(* ===== verification/PerfBisect.v ===== *)
(** bisect_state.py, src/src/tools/auto_bisect: the states of the revisions of a
    bisection, an ordered list of objects with their places in it; the search of
    bisect_perf_regression.py for the revision that changed a measurement, which
    goes on in the repositories a revision contains; and how bisect_results.py
    reads its outcome.

    What is measured is one number per run, exact where the code has a float.
    Running a revision, listing the revisions of a repository and asking git are
    parameters.  Output and warnings are left out. *)

From Stdlib Require Import String.
From S2P Require Import Prelude.

#[local] Open Scope string_scope.
#[local] Open Scope list_scope.

(** ** bisect_state.py *)

(** [passed]: not known, 1, 0, and the two reasons for which there is no result. *)
Inductive Passed := Untested | Pass | Broken | Skipped | BuildFailed.
#[export] Instance Passed_eq_dec : EqDecision Passed.
Proof. solve_decision. Defined.

Record RevisionState := mkRevisionState {
  depot : string;
  revision : string;
  index : nat;
  value : option Z;
  perf_time : Z;
  build_time : Z;
  passed : Passed;
  external : option (gmap string string)
}.

Definition RevisionState_init (depot revision : string) (index : nat) : RevisionState :=
  mkRevisionState depot revision index None 0 0 Untested None.

Definition set_index (i : nat) (o : RevisionState) : RevisionState :=
  mkRevisionState (depot o) (revision o) i (value o) (perf_time o) (build_time o) (passed o) (external o).
Definition set_passed (p : Passed) (o : RevisionState) : RevisionState :=
  mkRevisionState (depot o) (revision o) (index o) (value o) (perf_time o) (build_time o) p (external o).
Definition set_external (e : option (gmap string string)) (o : RevisionState) : RevisionState :=
  mkRevisionState (depot o) (revision o) (index o) (value o) (perf_time o) (build_time o) (passed o) e.
(** The assignments for a run that has a result. *)
Definition set_result (p : Passed) (v : Z) (e : gmap string string) (perf build : Z) (o : RevisionState) :
    RevisionState :=
  mkRevisionState (depot o) (revision o) (index o) (Some v) perf build p (Some e).

(** [BisectState]: its list and its dict, and the objects the list refers to. *)
Record BisectState := mkBisectState {
  objects : list RevisionState;
  revision_states : list nat;
  revision_index : gmap string nat
}.
Definition no_states : BisectState := mkBisectState [] [] ∅.

Abbreviation B := (M BisectState).

Definition alter_object (f : RevisionState → RevisionState) (r : nat) (s : BisectState) : BisectState :=
  mkBisectState (alter f r (objects s)) (revision_states s) (revision_index s).
Definition insert_state (i r : nat) (s : BisectState) : BisectState :=
  mkBisectState (objects s) (take i (revision_states s) ++ r :: drop i (revision_states s)) (revision_index s).

Definition RevisionKey (depot revision : string) : string := depot +:+ ":" +:+ revision.

Definition InitRevisionState (depot revision : string) (index : nat) : B nat :=
  r ← gets (λ s, length (objects s));
  modify (λ s, mkBisectState (objects s ++ [RevisionState_init depot revision index]) (revision_states s)
    (<[RevisionKey depot revision := index]> (revision_index s)));;
  mret r.

(** The loops of the constructor and of [CreateRevisionStatesAfter]: an [append] is
    an [insert] at the end. *)
Fixpoint insert_states (depot : string) (revisions : list string) (index : nat) : B unit :=
  match revisions with
  | [] => mret ()
  | revision :: revisions =>
      r ← InitRevisionState depot revision index;
      modify (insert_state index r);;
      insert_states depot revisions (S index)
  end.

Definition BisectState_init (depot : string) (revisions : list string) : B unit :=
  insert_states depot revisions 0.

Definition GetRevisionState (depot revision : string) : B (option nat) :=
  index ← gets (λ s, revision_index s !! RevisionKey depot revision);
  match index with
  | None | Some O => mret None
  | Some i => r ← gets (λ s, revision_states s !! i); r ← lift (of_option IndexError r); mret (Some r)
  end.

Definition CreateRevisionStatesAfter (depot : string) (revisions : list string)
    (reference_depot reference_revision : string) : B (list nat) :=
  found ← gets (λ s, revision_index s !! RevisionKey reference_depot reference_revision);
  ref_index ← lift (of_option KeyError found);
  let num_new_revisions := length revisions in
  entries ← gets revision_states;
  mfor entries (λ r, modify (alter_object (λ o,
    if (ref_index <? index o)%nat then set_index (index o + num_new_revisions) o else o) r));;
  insert_states depot revisions (S ref_index);;
  gets (λ s, take num_new_revisions (drop (S ref_index) (revision_states s))).

Definition GetRevisionStates : B (list nat) := gets revision_states.

(** ** bisect_results.py *)

(** The states of the list, in order. *)
Definition states_of (s : BisectState) (rs : list nat) : list RevisionState :=
  omap (λ r, objects s !! r) rs.

Definition breaking_step (acc : option RevisionState * option RevisionState) (o : RevisionState) :
    option RevisionState * option RevisionState :=
  let '(first_working, last_broken) := acc in
  (match first_working with
   | None => if bool_decide (passed o = Pass) then Some o else None
   | Some _ => first_working
   end,
   if bool_decide (passed o = Broken) then Some o else last_broken).
Definition FindBreakingRevRange (states : list RevisionState) :
    option RevisionState * option RevisionState := foldl breaking_step (None, None) states.

(** The repositories and revisions from the last broken state to the one before the
    first working state. *)
Definition FindCulpritRevisions (states : list RevisionState) (first_working last_broken : RevisionState) :
    outcome (list (string * string)) :=
  mapM (λ i, o ← of_option IndexError (states !! i); Ok (depot o, revision o))
    (seq (index last_broken) (index first_working - index last_broken)).

(** ** bisect_utils.py *)

(** What the search reads of [DEPOT_DEPS_NAME], as it is before
    [AddAdditionalDepotInfo] adds to it. *)
Record Depot := mkDepot { recurse : bool; from : list string; platform : option string }.
Definition DEPOT_DEPS_NAME : gmap string Depot := list_to_map [
  ("chromium", mkDepot true ["android-chrome"] None);
  ("webkit", mkDepot true ["chromium"] None);
  ("angle", mkDepot true ["chromium"] (Some "nt"));
  ("v8", mkDepot true ["chromium"] None);
  ("v8_bleeding_edge", mkDepot true ["v8"] None);
  ("skia", mkDepot true ["chromium"] None)].

(** ** The search *)

(** [RunTest]: the measurement, the revisions of the contained repositories and the two
    times, or the code of a failure, which is not zero. *)
Inductive TestResult :=
  | Ran (v : Z) (external : gmap string string) (perf_time build_time : Z)
  | NotRun (code : Z).
Definition BUILD_RESULT_FAIL : Z := 1.
Definition BUILD_RESULT_SKIPPED : Z := 2.

Definition CheckIfRunPassed (current known_good known_bad : Z) : bool :=
  (Z.abs (current - known_good) <? Z.abs (current - known_bad))%Z.

(** The variables of the loop.  [tested] counts the runs, for [run_test]. *)
Record PerfSearch := mkPerfSearch {
  bisect_state : BisectState;
  current_states : list nat;
  min_revision : nat;
  max_revision : nat;
  tested : nat
}.
Abbreviation L := (M PerfSearch).

(** A call of a method of [bisect_state]. *)
Definition on_state {A} (m : B A) : L A := λ s,
  let '(r, b) := m (bisect_state s) in
  (r, mkPerfSearch b (current_states s) (min_revision s) (max_revision s) (tested s)).
Definition set_states (l : list nat) (lo hi : nat) (s : PerfSearch) : PerfSearch :=
  mkPerfSearch (bisect_state s) l lo hi (tested s).
Definition change (f : RevisionState → RevisionState) (r : nat) : L unit := on_state (modify (alter_object f r)).
Definition object_of (r : nat) : L RevisionState :=
  o ← gets (λ s, objects (bisect_state s) !! r); lift (of_option IndexError o).
Definition state_at (i : nat) : L nat := r ← gets (λ s, current_states s !! i); lift (of_option IndexError r).

(** How a pass through the loop ends. *)
Inductive Step := Continue | Break | ReturnError (message : string).

Section search.
Context `{!DictOrder}.
Context (os_name : string).
Context (run_test : nat → string → string → TestResult).
Context (known_good_value known_bad_value : Z).
(** [_GetNearestV8BleedingEdgeFromTrunk], forwards or backwards. *)
Context (nearest_bleeding_edge : string → bool → option string).
(** [PrepareToBisectOnDepot] *)
Context (PrepareToBisectOnDepot : string → string → string → string → list string).

Definition set_bleeding_edge (r : nat) (v : option string) : L unit :=
  o ← object_of r;
  ext ← lift (of_option (TypeError "'NoneType' object does not support item assignment") (external o));
  change (set_external (Some (partial_alter (λ _, v) "v8_bleeding_edge" ext))) r.

Definition FillInV8BleedingEdgeInfo (min_state max_state : nat) : L unit :=
  mn ← object_of min_state;
  mx ← object_of max_state;
  let r1 := nearest_bleeding_edge (revision mn) true in
  let r2 := nearest_bleeding_edge (revision mx) false in
  set_bleeding_edge min_state r1;;
  set_bleeding_edge max_state r2.

(** [state.external.get(name)] *)
Definition external_get (r : nat) (name : string) : L (option string) :=
  o ← object_of r;
  ext ← lift (of_option (AttributeError "get") (external o));
  mret (ext !! name).

Definition nonempty (s : option string) : bool :=
  match s with None | Some EmptyString => false | _ => true end.

Fixpoint find_depot (depots : list (string * Depot)) (current_depot : string) (min_state max_state : nat) :
    L (option string) :=
  match depots with
  | [] => mret None
  | (next_depot, d) :: depots =>
      let continue := find_depot depots current_depot min_state max_state in
      if match platform d with Some p => bool_decide (p ≠ os_name) | None => false end then continue
      else
        mn ← object_of min_state;
        if negb (recurse d && bool_decide (depot mn ∈ from d)) then continue
        else
          when (bool_decide (current_depot = "v8")) (FillInV8BleedingEdgeInfo min_state max_state);;
          a ← external_get min_state next_depot;
          b ← external_get max_state next_depot;
          if bool_decide (a = b) then continue
          else if nonempty a && nonempty b then mret (Some next_depot)
          else continue
  end.

Definition FindNextDepotToBisect (current_depot : string) (min_state max_state : nat) : L (option string) :=
  find_depot (dict_items DEPOT_DEPS_NAME) current_depot min_state max_state.

(** The search goes on in a repository the two revisions contain. *)
Definition bisect_external (min_state max_state : nat) : L Step :=
  mn ← object_of min_state;
  let current_depot := depot mn in
  let previous_revision := revision mn in
  found ← FindNextDepotToBisect current_depot min_state max_state;
  match found with
  | None => mret Break
  | Some external_depot =>
      earliest ← external_get max_state external_depot;
      latest ← external_get min_state external_depot;
      earliest ← lift (of_option KeyError earliest);
      latest ← lift (of_option KeyError latest);
      match PrepareToBisectOnDepot external_depot earliest latest previous_revision with
      | [] => mret (ReturnError "An error occurred attempting to retrieve revision range")
      | new_revision_list =>
          states ← on_state
            (CreateRevisionStatesAfter external_depot new_revision_list current_depot previous_revision);
          modify (set_states states 0 (length states - 1));;
          mret Continue
      end
  end.

(** The second half of the loop: a revision is run.  After the last state is taken
    out of the list its bounds are not read any more. *)
Definition test_state (next_revision_index : nat) : L Step :=
  next ← state_at next_revision_index;
  o ← object_of next;
  n ← gets tested;
  modify (λ s, mkPerfSearch (bisect_state s) (current_states s) (min_revision s) (max_revision s) (S n));;
  match run_test n (depot o) (revision o) with
  | Ran v ext perf build =>
      let passed_regression := CheckIfRunPassed v known_good_value known_bad_value in
      change (set_result (if passed_regression then Pass else Broken) v ext perf build) next;;
      (if passed_regression
       then modify (λ s, set_states (current_states s) (min_revision s) next_revision_index s)
       else modify (λ s, set_states (current_states s) next_revision_index (max_revision s) s))
  | NotRun code =>
      (if (code =? BUILD_RESULT_SKIPPED)%Z then change (set_passed Skipped) next
       else when (code =? BUILD_RESULT_FAIL)%Z (change (set_passed BuildFailed) next));;
      modify (λ s, set_states (delete next_revision_index (current_states s)) (min_revision s)
        (max_revision s - 1) s)
  end;;
  mret Continue.

Definition perf_round : L Step :=
  s ← gets id;
  match current_states s with
  | [] => mret Break
  | _ =>
      if (max_revision s - min_revision s <=? 1)%nat then
        min_state ← state_at (min_revision s);
        max_state ← state_at (max_revision s);
        mn ← object_of min_state;
        mx ← object_of max_state;
        if bool_decide (passed mn = Untested) then test_state (min_revision s)
        else if bool_decide (passed mx = Untested) then test_state (max_revision s)
        else if bool_decide (depot mn ∈ ["android-chrome"; "chromium"; "v8"])
        then bisect_external min_state max_state
        else mret Break
      else test_state ((max_revision s - min_revision s) / 2 + min_revision s)
  end.

(** [None] when the loop is left, the error when the method returns one. *)
Fixpoint perf_loop (fuel : nat) : L (option string) :=
  match fuel with
  | O => raise recursion_error
  | S fuel =>
      step ← perf_round;
      match step with
      | Continue => perf_loop fuel
      | Break => mret None
      | ReturnError e => mret (Some e)
      end
  end.

(** The part of [Run] from the construction of the states to the end of the loop, with
    the measurements of the two ends. *)
Definition Run (fuel : nat) (target_depot : string) (revision_list : list string)
    (bad_external good_external : gmap string string) (bad_perf bad_build good_perf good_build : Z) :
    L (option string) :=
  on_state (BisectState_init target_depot revision_list);;
  states ← on_state GetRevisionStates;
  modify (set_states states 0 (length states - 1));;
  bad ← state_at 0;
  change (set_result Broken known_bad_value bad_external bad_perf bad_build) bad;;
  good ← state_at (length states - 1);
  change (set_result Pass known_good_value good_external good_perf good_build) good;;
  perf_loop fuel.

Definition at_start : PerfSearch := mkPerfSearch no_states [] 0 0 0.
End search.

Exercise aim - Go through the data above from its first line and copy each line exactly, stopping once the line with "Definition set_external (e" has been copied.

Response box -
(* ===== verification/PerfBisect.v ===== *)
(** bisect_state.py, src/src/tools/auto_bisect: the states of the revisions of a
    bisection, an ordered list of objects with their places in it; the search of
    bisect_perf_regression.py for the revision that changed a measurement, which
    goes on in the repositories a revision contains; and how bisect_results.py
    reads its outcome.

    What is measured is one number per run, exact where the code has a float.
    Running a revision, listing the revisions of a repository and asking git are
    parameters.  Output and warnings are left out. *)

From Stdlib Require Import String.
From S2P Require Import Prelude.

#[local] Open Scope string_scope.
#[local] Open Scope list_scope.

(** ** bisect_state.py *)

(** [passed]: not known, 1, 0, and the two reasons for which there is no result. *)
Inductive Passed := Untested | Pass | Broken | Skipped | BuildFailed.
#[export] Instance Passed_eq_dec : EqDecision Passed.
Proof. solve_decision. Defined.

Record RevisionState := mkRevisionState {
  depot : string;
  revision : string;
  index : nat;
  value : option Z;
  perf_time : Z;
  build_time : Z;
  passed : Passed;
  external : option (gmap string string)
}.

Definition RevisionState_init (depot revision : string) (index : nat) : RevisionState :=
  mkRevisionState depot revision index None 0 0 Untested None.

Definition set_index (i : nat) (o : RevisionState) : RevisionState :=
  mkRevisionState (depot o) (revision o) i (value o) (perf_time o) (build_time o) (passed o) (external o).
Definition set_passed (p : Passed) (o : RevisionState) : RevisionState :=
  mkRevisionState (depot o) (revision o) (index o) (value o) (perf_time o) (build_time o) p (external o).
Definition set_external (e : option (gmap string string)) (o : RevisionState) : RevisionState :=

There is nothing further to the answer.